Tout ce que je te liste ici devrait être mentionné par la personne qui te prescrit les hormones, du moins si elle suit le modèle de consentement éclairé recommandé par les standards de soins en place à ce sujet. 

Je termine en notant que les taux de regrets pour les personnes qui font une transition sont relativement bas. Il est possible que tu entendes parler de regrets et de détransitions, mais ce qu’il faut savoir c’est qu’il s’agit d’un narratif créé par des personnes qui s’opposent à la transition et à l’existence des personnes trans en général, un discours qui vise à faire peur aux personnes trans et créer une panique morale dans la population. 

Ce qui compte, c’est que tu penses à comment tu te sens et comment ton corps devrait être pour que tu te sentes mieux dans celui-ci. En dehors des questions de masculinité ou de féminité, c’est à toi de définir ton image corporelle et ce que tu désires. Si les caractéristiques féminines de ton corps te dérangent, la question est de savoir ce qui serait ton idéal pour ta poitrine.

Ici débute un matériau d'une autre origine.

Record CourseEntry : Type := {
  id : option string;
  course : string;
  year : string;
  semester : string;
  goalGrade : string;
  entryType : EntryType;
  finalGrade : option string;
  assignments : option (list Assignment);
  credits : option JS.number
}.

(** ** Mapping and helper functions *)

Definition letterToNumeric : JS.object JS.number :=
  [ ("A+", 10); ("A", 9); ("A-", 8); ("B+", 7); ("B", 6); ("C+", 5);
    ("C", 4); ("D+", 3); ("D", 2); ("E", 1); ("F", 0); ("ABS", 0);
    ("EIN", 0) ].

Definition percentageToLetter (percentage : JS.number) : string :=
  if JS.ge percentage 90 then "A+"
  else if JS.ge percentage 85 then "A"
  else if JS.ge percentage 80 then "A-"
  else if JS.ge percentage 75 then "B+"
  else if JS.ge percentage 70 then "B"
  else if JS.ge percentage 65 then "C+"
  else if JS.ge percentage 60 then "C"
  else if JS.ge percentage 55 then "D+"
  else if JS.ge percentage 50 then "D"
  else if JS.ge percentage 40 then "E"
  else "F".

(** ** Chart data

    The construction appears twice, in [App] and in [ChartAnalytics]; the
    two copies run the same statements and differ only in which
    [computeAverageCGPA] is in scope, so the statements are written once
    over that function.  A result of [None] stands for a thrown
    [TypeError]. *)

Definition groupKeyOf (entry : CourseEntry) : string :=
  year entry ++ " " ++ semester entry.

Section ChartData.
Variable cgpaOf : list CourseEntry -> string.

(** One iteration of [progressData.forEach]. *)
Definition addToGroup (groups : option (JS.object (list CourseEntry)))
    (entry : CourseEntry) : option (JS.object (list CourseEntry)) :=
  match groups with
  | None => None
  | Some semesterGroups =>
      let key := groupKeyOf entry in
      let semesterGroups :=
        match JS.get semesterGroups key with
        | None => JS.set semesterGroups key []
        | Some _ => semesterGroups
        end in
      match JS.get semesterGroups key with
      | Some (JS.Own arr) => Some (JS.set semesterGroups key (arr ++ [entry])%list)
      | Some (JS.Inherited _) | None => None
      end
  end.

(** One iteration of [Object.keys(semesterGroups).forEach]. *)
Definition addSeries (semesterGroups : JS.object (list CourseEntry))
    (acc : option (list string * list JS.number)) (groupKey : string)
    : option (list string * list JS.number) :=
  match acc with
  | None => None
  | Some (labels, dataValues) =>
      match JS.get semesterGroups groupKey with
      | Some (JS.Own arr) =>
          let cgpa := JS.parseFloat (cgpaOf arr) in
          Some (labels ++ [groupKey], dataValues ++ [cgpa])%list
      | Some (JS.Inherited _) | None => None
      end
  end.

Definition buildChartData (progressData : list CourseEntry) (totalCgpa : string)
    : option (list string * list JS.number) :=
  match fold_left addToGroup progressData (Some []) with
  | None => None
  | Some semesterGroups =>
      match fold_left (addSeries semesterGroups) (JS.keys semesterGroups)
                      (Some ([], [])) with
      | None => None
      | Some (labels, dataValues) =>
          Some (labels ++ ["Overall"],
                dataValues ++
                  [JS.parseFloat (if String.eqb totalCgpa "N/A" then "0" else totalCgpa)])%list
      end
  end.
End ChartData.

(** ** The functions declared inside the [App] component *)

Module App.

Definition computeEntryNumeric (entry : CourseEntry) : JS.prop JS.number :=
  match entryType entry with
  | final =>
      JS.nullish (JS.get letterToNumeric (JS.string_or (finalGrade entry) "F")) 0
  | scale =>
      let assignments := JS.array_or (assignments entry) [] in
      let totalWeight := JS.reduce (fun sum a => sum + weight a) 0 assignments in
      let weightedSum :=
        JS.reduce
          (fun sum a => sum + (match grade a with Some g => g | None => 0 end) * weight a)
          0 assignments in
      let avgPercentage :=
        if JS.gt totalWeight 0 then weightedSum / totalWeight else 0 in
      let computedLetter := percentageToLetter avgPercentage in
      JS.nullish (JS.get letterToNumeric computedLetter) 0
  end.

Definition computeAverageCGPA (entries : list CourseEntry) : string :=
  if (List.length entries =? 0)%nat then "N/A"
  else
    let '(totalWeighted, totalCredits) :=
      fold_left
        (fun '(totalWeighted, totalCredits) entry =>
           let credits := JS.number_or (credits entry) 3 in
           (totalWeighted + JS.toNumber (computeEntryNumeric entry) * credits,
            totalCredits + credits))
        entries (0, 0) in
    JS.toFixed 2 (totalWeighted / totalCredits).

(** [chartData] as [App] builds it on every render from [progressData]. *)
Definition chartData (progressData : list CourseEntry)
    : option (list string * list JS.number) :=
  let totalCgpa := computeAverageCGPA progressData in
  buildChartData computeAverageCGPA progressData totalCgpa.

End App.

(** ** The module-level functions, used by [ChartAnalytics] *)

Definition computeEntryNumeric (entry : CourseEntry) : JS.prop JS.number :=
  match entryType entry with
  | final =>
      JS.nullish (JS.get letterToNumeric (JS.string_or (finalGrade entry) "F")) 0
  | scale =>
      let assignments := JS.array_or (assignments entry) [] in
      let totalWeight := JS.reduce (fun sum a => sum + weight a) 0 assignments in
      let weightedSum :=
        JS.reduce
          (fun sum a => sum + (match grade a with Some g => g | None => 0 end) * weight a)
          0 assignments in
      let avgPercentage :=
        if JS.gt totalWeight 0 then weightedSum / totalWeight else 0 in
      let computedLetter := percentageToLetter avgPercentage in
      JS.nullish (JS.get letterToNumeric computedLetter) 0
  end.

Definition computeAverageCGPA (entries : list CourseEntry) : string :=
  if (List.length entries =? 0)%nat then "N/A"
  else
    let '(totalWeighted, totalCredits) :=
      fold_left
        (fun '(totalWeighted, totalCredits) entry =>
           let credits := JS.number_or (credits entry) 3 in
           (totalWeighted + JS.toNumber (computeEntryNumeric entry) * credits,
            totalCredits + credits))
        entries (0, 0) in
    JS.toFixed 2 (totalWeighted / totalCredits).

(** The [ChartAnalytics] component, given its two props. *)
Definition ChartAnalytics (progressData : list CourseEntry) (totalCgpa : string)
    : option (list string * list JS.number) :=
  buildChartData computeAverageCGPA progressData totalCgpa.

Si tu désires ne plus en avoir, je crois que tu as ta réponse pour la mastectomie, ou du moins une piste de réponse forte. Et pour l’hormonothérapie, c’est un peu la même chose. Sachant les changements que ce traitement peut apporter à ton corps, est-ce que cela correspond à ce que tu veux comme apparence ou est-ce que cela ne te correspond pas?

J’espère que cela t’aide un peu dans ton questionnement. Je te suggère aussi, si tu ne le fais pas déjà, de rejoindre des groupes de discussion ou des forums où des personnes vivant des choses similaires à toi discutent entre elleux. Il y a aussi, sur les réseaux sociaux, plusieurs personnes non-binaires qui publient toute sorte de contenu qui peuvent t’aider à voir ce que d’autres font et te permettre de comparer, en quelque sorte, des modèles de non-binarité à ton sentiment interne de qui tu es pour t’aider dans ta réflexion.